DOF to shutter agency in land deal with Chevron that paid only 74 centavos a month
The subsidiary of state-run National Development Co. (NDC), which entered into a 40-year-old land deal with a giant oil firm now being tagged onerous, will be shuttered by 2021, the Department of Finance (DOF) said on Wednesday (Jan. 22).
In a statement, the DOF said the NDC Board last December had decided to terminate the corporate life of Batangas Land Co. Inc. (BLCI), which leased out a 120-hectare land in San Pascual, Batangas to Chevron Philippines Inc (formerly Caltex) oil import depot.
Upon the dissolution of BLCI, the NDC would designate a team to renegotiate the lease contract with Chevron, said Finance Secretary Carlos G. Dominguez III, who heads the Duterte administration’s economic team, in text message.
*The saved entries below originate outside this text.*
(* ===== verification/Etharp.v ===== *)
(** * The ARP table and Ethernet output (src/src/lwip/netif/etharp.c)

    An interface is the pair of an identity (its pointer) and the record
    [netif]. A packet is the bytes of its pbufs from the IP header on, with a
    note whether all of them are PBUF_ROM; it is one packet, never a queue of
    packets. [wire] is what was given to the [linkoutput] functions. *)
From S2P Require Import Prelude ByteOrder IpAddr.

(** ** Frames *)
Abbreviation eth_addr := (list Z).
Definition ethbroadcast : eth_addr := repeat 255 6.
Definition ethzero : eth_addr := repeat 0 6.
Definition ETHARP_HWADDR_LEN : Z := 6.
Definition eth_addr_cmp (a b : eth_addr) : bool := bool_decide (a = b).

Definition HWTYPE_ETHERNET : Z := 1.
Definition ETHTYPE_ARP : Z := 0x0806.
Definition ETHTYPE_IP : Z := 0x0800.
Definition ARP_REQUEST : Z := 1.
Definition ARP_REPLY : Z := 2.

(** The ARP message; numbers in host order, addresses as in memory. A message
    that is sent back keeps what followed it in the frame. *)
Record etharp_hdr := mk_arp {
  ar_hwtype : Z; ar_proto : Z; ar_hwlen : Z; ar_protolen : Z; ar_opcode : Z;
  ar_shwaddr : eth_addr; ar_sipaddr : Z; ar_dhwaddr : eth_addr; ar_dipaddr : Z
}.
Inductive payload :=
| IpPacket (bytes : list Z)
| ArpPacket (h : etharp_hdr) (padding : list Z).
Record frame := mk_frame { fr_dest : eth_addr; fr_src : eth_addr; fr_type : Z; fr_payload : payload }.

Record packet := mk_packet { pk_rom : bool; pk_bytes : list Z }.

(** ** The table *)
Inductive etharp_state := ETHARP_STATE_EMPTY | ETHARP_STATE_PENDING | ETHARP_STATE_STABLE | ETHARP_STATE_STABLE_REREQUESTING.
#[export] Instance etharp_state_eq_dec : EqDecision etharp_state.
Proof. solve_decision. Defined.
Definition is_empty (s : etharp_state) : bool := bool_decide (s = ETHARP_STATE_EMPTY).
Definition is_pending (s : etharp_state) : bool := bool_decide (s = ETHARP_STATE_PENDING).
(** [state >= ETHARP_STATE_STABLE] *)
Definition is_stable (s : etharp_state) : bool := negb (is_empty s) && negb (is_pending s).

Record etharp_entry := mk_entry {
  ae_q : option packet;
  ae_ipaddr : Z;
  ae_netif : option nat;
  ae_ethaddr : eth_addr;
  ae_state : etharp_state;
  ae_ctime : Z
}.
#[export] Instance entry_eta : Eta etharp_entry :=
  {| eta e := mk_entry (ae_q e) (ae_ipaddr e) (ae_netif e) (ae_ethaddr e) (ae_state e) (ae_ctime e) |}.
#[export] Instance set_ae_q : Setter ae_q := ltac:(setter).
#[export] Instance set_ae_ipaddr : Setter ae_ipaddr := ltac:(setter).
#[export] Instance set_ae_netif : Setter ae_netif := ltac:(setter).
#[export] Instance set_ae_ethaddr : Setter ae_ethaddr := ltac:(setter).
#[export] Instance set_ae_state : Setter ae_state := ltac:(setter).
#[export] Instance set_ae_ctime : Setter ae_ctime := ltac:(setter).

Definition ARP_TABLE_SIZE : nat := 10.
Definition ARP_MAXAGE : Z := 240.
Definition ARP_AGE_REREQUEST_USED : Z := ARP_MAXAGE - 12.
Definition ARP_MAXPENDING : Z := 2.
Definition ETHARP_FLAG_TRY_HARD : Z := 1.
Definition ETHARP_FLAG_FIND_ONLY : Z := 2.

(** The globals of the module, what was sent, and the answers of the
    environment: which pbuf allocations succeed and what [linkoutput] returns
    (from the end of the lists on, success). *)
Record arp_world := mk_arp_world {
  arp_table : list etharp_entry;
  etharp_cached_entry : nat;
  wire : list (nat * frame);
  arp_allocs : list bool;
  link_results : list err_t
}.
#[export] Instance arp_world_eta : Eta arp_world :=
  {| eta w := mk_arp_world (arp_table w) (etharp_cached_entry w) (wire w) (arp_allocs w) (link_results w) |}.
#[export] Instance set_arp_table : Setter arp_table := ltac:(setter).
#[export] Instance set_cached : Setter etharp_cached_entry := ltac:(setter).
#[export] Instance set_wire : Setter wire := ltac:(setter).
#[export] Instance set_arp_allocs : Setter arp_allocs := ltac:(setter).
#[export] Instance set_link_results : Setter link_results := ltac:(setter).

Definition arp_alloc (w : arp_world) : bool * arp_world :=
  match arp_allocs w with [] => (true, w) | b :: l => (b, w <| arp_allocs := l |>) end.
Definition linkoutput (id : nat) (f : frame) (w : arp_world) : err_t * arp_world :=
  let w := w <| wire := wire w ++ [(id, f)] |> in
  match link_results w with [] => (ERR_OK, w) | e :: l => (e, w <| link_results := l |>) end.

Definition entry_at (i : nat) (w : arp_world) : res etharp_entry := of_option BadAccess (arp_table w !! i).
Definition set_entry (i : nat) (e : etharp_entry) (w : arp_world) : arp_world :=
  w <| arp_table := <[i := e]> (arp_table w) |>.

(** [etharp_free_entry]; the debug build clears the other fields, too. *)
Definition freed_entry (e : etharp_entry) : etharp_entry := e <| ae_q := None |> <| ae_state := ETHARP_STATE_EMPTY |>.
Definition etharp_free_entry (i : nat) (w : arp_world) : res arp_world :=
  let! e := entry_at i w in
  Ok (set_entry i (freed_entry e) w).

(** The body of the loop of [etharp_tmr]. *)
Definition age_entry (e : etharp_entry) : etharp_entry :=
  if is_empty (ae_state e) then e
  else
    let e := e <| ae_ctime := u8 (ae_ctime e + 1) |> in
    if (ARP_MAXAGE <=? ae_ctime e) || (is_pending (ae_state e) && (ARP_MAXPENDING <=? ae_ctime e)) then freed_entry e
    else if bool_decide (ae_state e = ETHARP_STATE_STABLE_REREQUESTING) then e <| ae_state := ETHARP_STATE_STABLE |>
    else e.
Definition etharp_tmr (w : arp_world) : arp_world := w <| arp_table := map age_entry (arp_table w) |>.

Definition etharp_cleanup_netif (id : nat) (w : arp_world) : arp_world :=
  w <| arp_table := map (fun e => if negb (is_empty (ae_state e)) && bool_decide (ae_netif e = Some id) then freed_entry e else e)
                      (arp_table w) |>.

(** ** etharp_find_entry *)

(** The candidates that the sweep remembers: indices and ages. *)
Record candidates := mk_cand {
  cd_empty : option nat;
  cd_stable : option nat * Z;
  cd_pending : option nat * Z;
  cd_queue : option nat * Z
}.
Definition no_candidates : candidates := mk_cand None (None, 0) (None, 0) (None, 0).
Definition older (i : nat) (e : etharp_entry) (c : option nat * Z) : option nat * Z :=
  if c.2 <=? ae_ctime e then (Some i, ae_ctime e) else c.

(** The sweep: the matching entry, or the candidates. *)
Fixpoint find_sweep (ipaddr : option Z) (l : list etharp_entry) (i : nat) (c : candidates) : nat + candidates :=
  match l with
  | [] => inr c
  | e :: l' =>
      if bool_decide (cd_empty c = None) && is_empty (ae_state e) then
        find_sweep ipaddr l' (S i) (mk_cand (Some i) (cd_stable c) (cd_pending c) (cd_queue c))
      else if is_empty (ae_state e) then find_sweep ipaddr l' (S i) c
      else if match ipaddr with Some ip => ip =? ae_ipaddr e | None => false end then inl i
      else
        let c :=
          if is_pending (ae_state e) then
            match ae_q e with
            | Some _ => mk_cand (cd_empty c) (cd_stable c) (cd_pending c) (older i e (cd_queue c))
            | None => mk_cand (cd_empty c) (cd_stable c) (older i e (cd_pending c)) (cd_queue c)
            end
          else mk_cand (cd_empty c) (older i e (cd_stable c)) (cd_pending c) (cd_queue c) in
        find_sweep ipaddr l' (S i) c
  end.

(** The entry to recycle when none is empty. *)
Definition recycle (c : candidates) (w : arp_world) : res (option nat) :=
  match (cd_stable c).1, (cd_pending c).1, (cd_queue c).1 with
  | Some i, _, _ =>
      let! e := entry_at i w in
      assert! bool_decide (ae_q e = None) in
      Ok (Some i)
  | None, Some i, _ => Ok (Some i)
  | None, None, o => Ok o
  end.

(** [None] is the result ERR_MEM. *)
Definition etharp_find_entry (ipaddr : option Z) (flags : Z) (w : arp_world) : res (option nat * arp_world) :=
  match find_sweep ipaddr (arp_table w) O no_candidates with
  | inl i => Ok (Some i, w)
  | inr c =>
      if has_flag flags ETHARP_FLAG_FIND_ONLY
         || (bool_decide (cd_empty c = None) && negb (has_flag flags ETHARP_FLAG_TRY_HARD)) then Ok (None, w)
      else
        let! (o, w) :=
          match cd_empty c with
          | Some i => Ok (Some i, w)
          | None =>
              let! o := recycle c w in
              match o with
              | None => Ok (None, w)
              | Some i => let! w := etharp_free_entry i w in Ok (Some i, w)
              end
          end in
        match o with
        | None => Ok (None, w)
        | Some i =>
            let! e := entry_at i w in
            assert! is_empty (ae_state e) in
            let e := match ipaddr with Some ip => e <| ae_ipaddr := ip |> | None => e end in
            Ok (Some i, set_entry i (e <| ae_ctime := 0 |>) w)
        end
  end.

(** ** Sending *)
Definition etharp_send_ip (id : nat) (n : netif) (p : list Z) (src dst : eth_addr) (w : arp_world) : res (err_t * arp_world) :=
  assert! zlen (nif_hwaddr n) =? ETHARP_HWADDR_LEN in
  Ok (linkoutput id (mk_frame dst src ETHTYPE_IP (IpPacket p)) w).

Definition non_unicast (ipaddr : Z) (n : netif) : bool :=
  ip4_addr_isbroadcast ipaddr n || ip_addr_ismulticast ipaddr || (ipaddr =? IPADDR_ANY).

(** [etharp_update_arp_entry]. The order of the tests for a non-unicast
    address does not matter: they have no effects. *)
Definition etharp_update_arp_entry (id : nat) (n : netif) (ipaddr : Z) (ethaddr : eth_addr) (flags : Z) (w : arp_world)
  : res (err_t * arp_world) :=
  assert! zlen (nif_hwaddr n) =? ETHARP_HWADDR_LEN in
  if non_unicast ipaddr n then Ok (ERR_ARG, w)
  else
    let! (o, w) := etharp_find_entry (Some ipaddr) flags w in
    match o with
    | None => Ok (ERR_MEM, w)
    | Some i =>
        let! e := entry_at i w in
        let q := ae_q e in
        let e := e <| ae_state := ETHARP_STATE_STABLE |> <| ae_netif := Some id |> <| ae_ethaddr := ethaddr |>
                   <| ae_ctime := 0 |> <| ae_q := None |> in
        let w := set_entry i e w in
        match q with
        | Some p => let! (_, w) := etharp_send_ip id n (pk_bytes p) (nif_hwaddr n) ethaddr w in Ok (ERR_OK, w)
        | None => Ok (ERR_OK, w)
        end
    end.

(** [etharp_find_addr]: the index and the Ethernet address. *)
Definition etharp_find_addr (ipaddr : Z) (w : arp_world) : res (option (nat * eth_addr)) :=
  let! (o, w) := etharp_find_entry (Some ipaddr) ETHARP_FLAG_FIND_ONLY w in
  match o with
  | None => Ok None
  | Some i => let! e := entry_at i w in Ok (if is_stable (ae_state e) then Some (i, ae_ethaddr e) else None)
  end.

(** [etharp_raw]. A sender with a link-local address uses broadcast. *)
Definition etharp_raw (id : nat) (n : netif) (ethsrc ethdst hwsrc : eth_addr) (ipsrc : Z) (hwdst : eth_addr) (ipdst opcode : Z)
    (w : arp_world) : res (err_t * arp_world) :=
  let '(ok, w) := arp_alloc w in
  if ok then
    assert! zlen (nif_hwaddr n) =? ETHARP_HWADDR_LEN in
    let h := mk_arp HWTYPE_ETHERNET ETHTYPE_IP ETHARP_HWADDR_LEN 4 opcode hwsrc ipsrc hwdst ipdst in
    Ok (linkoutput id (mk_frame (if ip_addr_islinklocal ipsrc then ethbroadcast else ethdst) ethsrc ETHTYPE_ARP (ArpPacket h [])) w)
  else Ok (ERR_MEM, w).

Definition etharp_request (id : nat) (n : netif) (ipaddr : Z) (w : arp_world) : res (err_t * arp_world) :=
  etharp_raw id n (nif_hwaddr n) ethbroadcast (nif_hwaddr n) (nif_ip_addr n) ethzero ipaddr ARP_REQUEST w.

(** [etharp_query]; [None] is a call without a packet. *)
Definition etharp_query (id : nat) (n : netif) (ipaddr : Z) (q : option packet) (w : arp_world) : res (err_t * arp_world) :=
  if non_unicast ipaddr n then Ok (ERR_ARG, w)
  else
    let! (o, w) := etharp_find_entry (Some ipaddr) ETHARP_FLAG_TRY_HARD w in
    match o with
    | None => Ok (ERR_MEM, w)
    | Some i =>
        let! e := entry_at i w in
        let w := if is_empty (ae_state e) then set_entry i (e <| ae_state := ETHARP_STATE_PENDING |>) w else w in
        let! e := entry_at i w in
        let! (result, w) :=
          if is_pending (ae_state e) || bool_decide (q = None) then etharp_request id n ipaddr w else Ok (ERR_MEM, w) in
        match q with
        | None => Ok (result, w)
        | Some p =>
            if is_stable (ae_state e) then
              etharp_send_ip id n (pk_bytes p) (nif_hwaddr n) (ae_ethaddr e) (w <| etharp_cached_entry := i |>)
            else
              let '(ok, w) := if pk_rom p then (true, w) else arp_alloc w in
              if ok then Ok (ERR_OK, set_entry i (e <| ae_q := Some p |>) w) else Ok (ERR_MEM, w)
        end
    end.

Definition etharp_output_to_arp_index (id : nat) (n : netif) (p : list Z) (i : nat) (w : arp_world) : res (err_t * arp_world) :=
  let! e := entry_at i w in
  assert! is_stable (ae_state e) in
  let! w :=
    if bool_decide (ae_state e = ETHARP_STATE_STABLE) && (ARP_AGE_REREQUEST_USED <=? ae_ctime e) then
      let! (r, w) := etharp_request id n (ae_ipaddr e) w in
      Ok (if r =? ERR_OK then set_entry i (e <| ae_state := ETHARP_STATE_STABLE_REREQUESTING |>) w else w)
    else Ok w in
  let! e := entry_at i w in
  etharp_send_ip id n p (nif_hwaddr n) (ae_ethaddr e) w.

(** ** etharp_output *)
Definition multicast_addr (ipaddr : Z) : eth_addr :=
  match store_le32 ipaddr with
  | [_; b2; b3; b4] => [0x01; 0x00; 0x5e; Z.land b2 0x7f; b3; b4]
  | _ => []
  end.
(** The source address in the header of a packet. *)
Definition packet_src (p : list Z) : res Z :=
  match slice 12 4 p with [a; b; c; d] => Ok (load_le32 a b c d) | _ => Err BadAccess end.
Definition stable_for (ipaddr : Z) (e : etharp_entry) : bool := is_stable (ae_state e) && (ipaddr =? ae_ipaddr e).
Fixpoint find_stable (ipaddr : Z) (l : list etharp_entry) (i : nat) : option nat :=
  match l with
  | [] => None
  | e :: l' => if stable_for ipaddr e then Some i else find_stable ipaddr l' (S i)
  end.

(** The next hop of a unicast packet: [None] when there is no gateway. *)
Definition next_hop (n : netif) (p : list Z) (ipaddr : Z) : res (option Z) :=
  if ip_addr_netcmp ipaddr (nif_ip_addr n) (nif_netmask n) || ip_addr_islinklocal ipaddr then Ok (Some ipaddr)
  else
    let! src := packet_src p in
    if ip_addr_islinklocal src then Ok (Some ipaddr)
    else if nif_gw n =? IPADDR_ANY then Ok None
    else Ok (Some (nif_gw n)).

(** [etharp_output]. [header] is the result of making room for the Ethernet
    header. *)
Definition etharp_output (id : nat) (n : netif) (q : packet) (header : bool) (ipaddr : Z) (w : arp_world) : res (err_t * arp_world) :=
  if negb header then Ok (ERR_BUF, w)
  else if ip4_addr_isbroadcast ipaddr n then etharp_send_ip id n (pk_bytes q) (nif_hwaddr n) ethbroadcast w
  else if ip_addr_ismulticast ipaddr then etharp_send_ip id n (pk_bytes q) (nif_hwaddr n) (multicast_addr ipaddr) w
  else
    let! hop := next_hop n (pk_bytes q) ipaddr in
    match hop with
    | None => Ok (ERR_RTE, w)
    | Some dst =>
        let! c := entry_at (etharp_cached_entry w) w in
        if stable_for dst c then etharp_output_to_arp_index id n (pk_bytes q) (etharp_cached_entry w) w
        else
          match find_stable dst (arp_table w) O with
          | Some i => etharp_output_to_arp_index id n (pk_bytes q) i (w <| etharp_cached_entry := i |>)
          | None => etharp_query id n dst (Some q) w
          end
    end.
Last Tuesday (Jan. 21), Dominguez said that the government will “implement a totally transparent method of getting the best deal for the rental of all [public] property” to get contracts that would be advantageous to taxpayers.
Dominguez, who sits on the NDC Board, earlier recommended the dissolution of BLCI after the DOF-attached Privatization and Management Office (PMO) found onerous provisions in the lease contract between BLCI and Chevron.
Dominguez had endorsed a review of all government deals with the private sector that could have onerous provisions.
The PMO later on found that Chevron was currently paying a monthly lease of only 74 centavos per square meter (sqm), or equivalent to just 4 percent of the current fair market rate estimated at P17.90 per sqm, for the 120-hectare land.
Dominguez had declared the BLCI-Chevron deal as another one of those contracts that had put the government at a disadvantage.
“Shortening BLCI’s corporate life will finally allow the government to exercise full ownership, control, and rights over this prime lot and other real estate properties occupied by Chevron, which are strategically located for the country’s future energy projects,” Dominguez said.
“The government should have exercised these rights as early as 1975, but Chevron was able to obtain preferential treatment to continue occupying and using these properties under the then-Marcos administration,” Dominguez added.
“These properties (including the Batangas property) should have been turned over to the government as early as the 1970s, not only legally speaking but, more importantly, based on the principle that these
properties should truly benefit the Filipino people,” the finance chief said.
“These companies were given sufficient time to transition and pass on full ownership to the government. It is now high time for the government to exercise its rights,” according to Dominguez.